Kennedy's Purge Is a ‘Code Red' for Vaccines in America
Early in the pandemic, Malone campaigned for treatment with ivermectin and hydroxychloroquine and against mRNA vaccines, which he described as 'causing a form of' AIDS, though he later admitted he received the Moderna vaccine to treat his own long Covid. In 2021, Malone circulated a 2013 video of a high school athlete collapsing on the football field, blaming coronavirus vaccination for the death before he was served with a cease-and-desist letter from the family. More recently, he dismissed as 'misinformation' news reports attributing the deaths of two girls in Texas to measles, blaming not vaccine refusal but 'medical errors,' and last fall published a book, 'PsyWar,' claiming that between the C.I.A. and Department of Defense, the United States maintains 'reality-bending information control capabilities' and that much of federal government's business is conducted via sexual favor. 'The term 'anti-vaxxer,'' he repeated June 9, 'it is not a slur, but a compliment.'
Two days later, he was appointed to the advisory board that steers America's vaccine policy.
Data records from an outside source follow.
(** ** Accepting connections *)

(** The socket a descriptor stands for, and whether its calls wait. *)
Definition fd_socket (s : nstate H X) (fd : Z) : option w5100_socket :=
  match n_files s !! Z.to_nat fd with
  | Some f => match opaque f with Some (ObjSocket i) => n_socks s !! Z.to_nat i | _ => None end
  | None => None
  end.

Definition nonblocking (s : nstate H X) (fd : Z) : Prop :=
  ∀ e p f, fd_socket s fd = Some e → s_fd_data e = Some p → n_files s !! Z.to_nat p = Some f →
    Z.land (status_flags f) O_NONBLOCK ≠ 0.

Lemma fd_socket_eq h l fl er x fd i e f :
  fl !! Z.to_nat fd = Some f → opaque f = Some (ObjSocket i) → l !! Z.to_nat i = Some e →
  fd_socket (NState h l fl er x) fd = Some e.
Proof. intros Hf Ho He. unfold fd_socket. simpl. by rewrite Hf, Ho. Qed.

Lemma tp_accept_take i e addr addrlen h l fl er x (Q : _ → nstate H X → Prop) :
  table_inv cfg h l fl → is_sock i → l !! Z.to_nat i = Some e →
  s_state e = W5100_SOCK_STATE_LISTENING → s_type e = SOCK_STREAM →
  (∀ r h' l' fl' er', table_inv cfg h' l' fl' → Q r (NState h' l' fl' er' x)) →
  twp t (accept_take fuel i addr addrlen) (NState h l fl er x) Q.
Proof.
  intros Hinv Hi He Hst Hty HQ. unfold accept_take.
  pose proof (ti_len _ _ _ _ Hinv) as Hl. pose proof (ti_files _ _ _ _ Hinv) as Hfl.
  assert (Hin : (Z.to_nat i < length l)%nat) by (eapply lookup_lt_Some; exact He).
  pose proof (used_of_state _ _ _ _ _ (ti_socks _ _ _ _ Hinv i e Hi He) Hst ltac:(done)) as Hu.
  twp_step. eapply tp_sock_at; [done..|]. rewrite (su_isocket _ _ _ _ Hu).
  twp_step. apply tp_file_alloc; [done| |].
  - rewrite decide_True by done. do 2 twp_step.
    twp_step. apply twp_command; [done|by apply Hinv|done|done|]. intros h1 Hc1 _. simpl in *.
    twp_step. apply twp_command; [done|apply Hc1|done|done|]. intros h2 Hc2 _. simpl in *.
    twp_step. apply twp_command; [done|apply Hc2|done|done|]. intros h3 Hc3 _. simpl in *.
    apply twp_ret, HQ. eapply table_inv_calm; [|done]. by eauto using calm_trans.
  - intros p f Hp Hf Hna. rewrite decide_False by lia.
    twp_step. eapply tp_sock_update; [done..|]. twp_step. apply tp_fill_fresh; [done..|].
    twp_step. eapply tp_sock_update; [done|by rewrite length_insert|by apply list_lookup_insert_eq|].
    rewrite list_insert_insert_eq.
    set (l' := <[Z.to_nat i:=_]> l). set (fl' := <[Z.to_nat p:=_]> fl).
    assert (Hother : ∀ j q, own_fd fl j q → q ≠ p) by (intros j q Hq; by eapply own_fd_allocated).
    assert (Hinv' : ∀ h', calm h h' → table_inv cfg h' l' fl').
    { intros h' Hc. eapply table_inv_entry; [done|done|lia|done|intros _; right; by exists i|intros; by eapply Hother|].
      right. destruct (sock_used_calm _ _ _ _ _ Hi Hc Hu). rewrite Hst in *. split; simpl; try done.
      - destruct (s_fd_data e) as [q|]; [|by auto]. apply own_fd_set; [done|lia|]. apply not_eq_sym. by eapply Hother.
      - split; [by apply own_sock_entry|]. split; [|done]. intros E. rewrite E in *. by eapply Hother.
      - by left. }
    destruct addr as [a|]; [|apply twp_ret, HQ, Hinv', calm_refl; by apply Hinv].
    cbv zeta. twp_step. apply tp_read_sock_regx; [by apply Hinv|]. intros ip h1 _ _ Hs1. simpl in *.
    twp_step. apply tp_read_sock_regx; [apply Hs1|]. intros port h2 _ _ Hs2. simpl in *.
    apply twp_ret, HQ, Hinv'. eauto using still_calm, still_trans.
Qed.

Lemma tp_accept fd addr addrlen (s : nstate H X) :
  inv cfg s → (t ≠ Partial → 0 ≤ fd) → (t = Total → nonblocking s fd) →
  twp t (accept fuel fd addr addrlen) s (λ _ s', inv cfg s').
Proof.
  destruct s as [h l fl er x]. unfold inv. simpl. intros Hinv Hfd Hnb. unfold accept.
  twp_step. eapply tp_get_socket; [done..| |]; [by intros; apply twp_ret|].
  intros i e f Hi He Hok Hf _ Ho. twp_step. eapply tp_sock_at; [done..|].
  twp_step; [by twp_steps|]. rename select (s_state e = _) into Hst.
  pose proof (used_of_state _ _ _ _ _ Hok Hst ltac:(done)) as Hu.
  twp_step; [by twp_steps|]. rename select (s_type e = _) into Hty.
  pose proof (su_data _ _ _ _ Hu) as Hd.
  destruct (s_fd_data e) as [p|] eqn:Ep; [|rewrite Hst in Hd; by destruct Hd].
  destruct Hd as (Hp & g & Hg & _).
  twp_step. eapply twp_lift; [done|]. twp_step. eapply tp_fd_at; [lia|done|]. cbv zeta.
  assert (Hflag : t = Total → Z.land (status_flags g) O_NONBLOCK ≠ 0).
  { intros Ht. eapply Hnb; [done|by eapply fd_socket_eq|done|done]. }
  apply twp_loop with (μ := λ _ _, 0%nat) (I := λ _ s, ∃ h', s = NState h' l fl er x ∧ still h h').
  - exists h. split; [done|]. apply still_refl, Hinv.
  - intros Ht. specialize (Hfuel Ht). lia.
  - intros [] ? (h1 & -> & Hs1). twp_step. apply twp_read_sock_reg; [apply Hs1|].
    intros v h2 _ Hs2. simpl in *. assert (Hs : still h h2) by (by eapply still_trans).
    assert (Hinv2 : table_inv cfg h2 l fl) by (eapply table_inv_calm; [by apply still_calm|done]).
    twp_step; [|twp_step].
    + twp_step. eapply tp_accept_take; [done..|].
      intros. by apply twp_ret.
    + by twp_steps.
    + apply twp_ret. split; [by exists h2|]. intros Ht. by destruct (Hflag Ht).
Qed.

(** ** Transfers *)

Lemma tp_read_buf_len i (s : nstate H X) (Q : Z → nstate H X → Prop) :
  chip_ok (n_hw s) → (∀ n h', is_u16 n → still (n_hw s) h' → Q n (upd h' s)) →
  twp t (read_buf_len i) s Q.
Proof.
  intros Hok HQ. unfold read_buf_len. twp_step. apply tp_read_sock_regx; [done|].
  intros bs h' _ _ Hs. apply twp_ret, HQ; [apply bswap16_range|done].
Qed.

Lemma tp_read_buf_pstart i (s : nstate H X) (Q : Z → nstate H X → Prop) :
  chip_ok (n_hw s) → (∀ n h', is_u16 n → still (n_hw s) h' → Q n (upd h' s)) →
  twp t (read_buf_pstart i) s Q.
Proof.
  intros Hok HQ. unfold read_buf_pstart. twp_step. apply tp_read_sock_regx; [done|].
  intros bs h' _ _ Hs. apply twp_ret, HQ; [apply bswap16_range|done].
Qed.

Lemma tp_write_buf_pstart i (s : nstate H X) (Q : Z → nstate H X → Prop) :
  chip_ok (n_hw s) → (∀ n h', is_u16 n → still (n_hw s) h' → Q n (upd h' s)) →
  twp t (write_buf_pstart i) s Q.
Proof.
  intros Hok HQ. unfold write_buf_pstart. twp_step. apply tp_read_sock_regx; [done|].
  intros bs h' _ _ Hs. apply twp_ret, HQ; [apply bswap16_range|done].
Qed.

Lemma tp_write_buf_len i (s : nstate H X) (Q : Z → nstate H X → Prop) :
  chip_ok (n_hw s) → is_sock i → (∀ n h', 0 ≤ n ≤ 2048 → still (n_hw s) h' → Q n (upd h' s)) →
  twp t (write_buf_len i) s Q.
Proof.
  intros Hok Hi HQ. unfold write_buf_len, w5100_read_sock_regx. rewrite sock_reg_eq by done.
  twp_step. eapply twp_Done; [by apply read_mem_run|]. apply twp_ret, HQ; [|by apply loads_still].
  pose proof (tx_free_bound i (n_hw s) Hok Hi) as Hb.
  pose proof (load_u8 (sreg W5100_Sn_TX_FSR i) _ Hok) as Hhi.
  pose proof (load_u8 (sreg W5100_Sn_TX_FSR i + 1) _ (load_ok (sreg W5100_Sn_TX_FSR i) _ Hok)) as Hlo.
  rewrite addrs_plain_range by (unfold is_sock, sreg, W5100_Sn_TX_FSR, W5100_Sn_TX_FSR_SIZE in *; lia).
  cbn [seq fmap list_fmap W5100_Sn_TX_FSR_SIZE loads]. rewrite Z.add_0_r.
  change (Z.of_nat 1) with 1. simpl proj.
  destruct (chip_load (sreg W5100_Sn_TX_FSR i) (n_hw s)) as [hi h1]. cbn [fst snd] in *.
  destruct (chip_load (sreg W5100_Sn_TX_FSR i + 1) h1) as [lo h2]. cbn [fst snd] in *.
  rewrite ntohs_pair by done. unfold is_u8 in *. lia.
Qed.

(** What a transfer of [n] bytes leaves in the buffer. *)
Definition received (n : Z) (buf buf' : list Z) : Prop :=
  length buf' = length buf ∧ (Forall is_u8 buf → Forall is_u8 buf') ∧ (0 < n → n ≤ Z.of_nat (length buf)).

Lemma received_none n buf : n ≤ 0 → received n buf buf.
Proof. intros. split_and!; [done|done|lia]. Qed.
Richard Nixon conducted his 'Saturday night massacre,' back in 1973, when one after another federal prosecutor refused to withdraw a subpoena of the White House tapes. Robert F. Kennedy Jr., the health and human services secretary, staged his night of the long knives a week ago Monday, firing all 17 members of the vaccine advisory board, called the A.C.I.P., in one fell swoop — a historically unprecedented action and one that broke an explicit promise he made to Senator Bill Cassidy, Republican of Louisiana and a physician, as a condition of his confirmation as secretary. The epidemiologist and immunologist Michael Mina called Kennedy's move a 'code red' for vaccines in America.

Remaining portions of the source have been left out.